2. Create a step Table Input, choose the existing connection MySQL_DB, give a name for the step, for example “Get name and phone number from mysql” and write the following query:
SELECT name, phone_number FROM client order by name;
The step should look like this:
3. Create another step Table Input, give the step a name, for example “Get ID of the client”, choose the existing PostgreSQL_DB connection and write the following query:
SELECT id, client_name FROM client order by client_name;
The step should look like this:
4. Now the little complicated step. Find and add the step Merge Join. The purpose of this step is to perform LEFT OUTER join between the results from the first and the second step. Notice how powerful the PDI is, it can merge between two tables from different databases. Connect the steps as follows:
5. Configure the step Merge Join according to the screenshot:
6. Create a step Table Output with name “Populate phone numbers in postgres db” and connection PostgreSQL_DB, target schema “public”, target table “phone_number”, check “Ignore insert errors” and “Specify database fields” and configure the database fields according to the screenshot:
7. The steps and the connection between them should look like this
8. Save the transformation. Click on the triangle button below the name of the transformation if you want to execute it.
Create a job that executes both transformations
We are now ready with the transformations, however it might be inconvenient to execute the transformations one after another.
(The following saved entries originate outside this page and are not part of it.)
(** * Battery-constrained shortest paths: the solver, its indexed min-heap
      and the graph accessors it consumes.

    Shallow embedding of [backend/src/minheap.{h,cpp}], of the accessors of
    [backend/src/graph.cpp] that the solver calls, and of
    [dijkstraWithBattery] in [backend/src/dijkstra.cpp].

    Conventions of the embedding.
    - A C++ [int] is a [Z]; the two additions of the relaxation step wrap
      around at 32 bits ([int_add]); [/] on [int] is truncating division
      ([Z.quot]) where it is defined ([int_div_defined]); a division by
      zero, or of [INT_MIN] by [-1], is the outcome [Undefined].
    - A position in the heap vector is a [nat]: the code only ever builds
      positions from [heap.size()], [0], [(i - 1) / 2] for [i > 0] and
      [2 * i + 1], [2 * i + 2], none of which is negative.
    - [std::vector] is a [list]; an unchecked [v[i]] outside the vector is
      the outcome [Undefined].
    - [std::unordered_map] is a [gmap]; a read [m[k]] of an absent [int]
      key yields the value-initialised [0] ([map_at]); that such a read also
      creates the key is not observable, since the solver never iterates
      over its maps nor asks them for membership.
    - A [throw] is the outcome [Throw]; loops and recursion that are not
      structural take a [fuel] and answer [OutOfFuel] when it is spent. *)

From stdpp Require Import gmap list strings pretty.
From Stdlib Require Import ZArith Lia.

Local Open Scope Z_scope.

#[local] Set Warnings "-clear-no-such-hyp".

(** ** Outcomes of a call *)

Inductive exception : Type :=
| out_of_range (what : string)
| runtime_error (what : string)
| invalid_argument (what : string).
(** * ITCortex: the Tamura dynamics profile and the IT neuron aggregator

    A shallow embedding of [Dynamics/tamura_dynamic_profile.py] and of
    [it_neuron_vrep.py].

    Conventions of the embedding.
    - Python and numpy floating point numbers are read as the real
      numbers they denote ([R]); infinities and NaN are outside the
      model.  Rounding is modelled where a float is turned into an
      integer: the quotient and the sums behind the history length of
      [__init__] and the quotient behind the delay of
      [_get_lagged_rates] are rounded to binary64 ([float64]), and the
      delay goes through the cast to a 64-bit integer ([astype_int]).
      Elsewhere the arithmetic on floats is exact.
    - Integers are unbounded ([Z]).  The index arithmetic of
      [_get_lagged_rates], which the source does on 64-bit integers, is
      also given with its wrap-around ([_get_lagged_rates_int64]) and
      shown to read the same samples ([lagged_rates_int64]).
    - The numpy arrays of the dynamics profile all have a leading axis of
      length one (one neuron per profile, [range(1)]); an array of shape
      [(1, n)] is a [list R] of length [n].
    - Python dictionaries are finite maps ([gmap string R]).
    - A raised exception is [None]; functions that write to [self] return
      the new object next to their result.
    - The sources are Python 2 (print statements, [reload]); the numpy of
      that time converts a float used as an array dimension to an integer
      by truncation, which is how [np.zeros((1, latency_steps))] is read. *)

From Stdlib Require Import Reals Lra Lia ZArith.
From stdpp Require Import gmap strings list option sorting.
#[local] Open Scope R_scope.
We can create a job that will do the work for us.
1. Create a new Job with name “MigrationJob.kjb”
2. Find the step START, it is a step without action. It simply marks the beginning of the execution.
3. Find a step Transformation. In the step configuration, you can select a transformation file. Select the first transformation that we created.
4. Create another step with the second transformation.
5. Now add Success step which is also without action. It marks the end of the job.
6. The connection between the steps should look like the screenshot:
Execution of the transformation:
There is more than one way to execute a transformation and a job. The most obvious one is through the spoon visual environment. We can run the transformation by clicking the triangle button or by selecting Action -> Run.
Sometimes the PDI runs on a server, if the operations are too heavy to execute on a normal working environment. Usually the servers don’t have a graphical environment installed and the PDI offers a command line tool that is able to execute transformations and jobs. We can execute transformation from the command line by calling the pen.sh and pass the file as parameter. In order to execute a job we can use kitchen.sh and pass the job file as parameter.
I hope you enjoyed the article. Do you know another way to handle such scenario?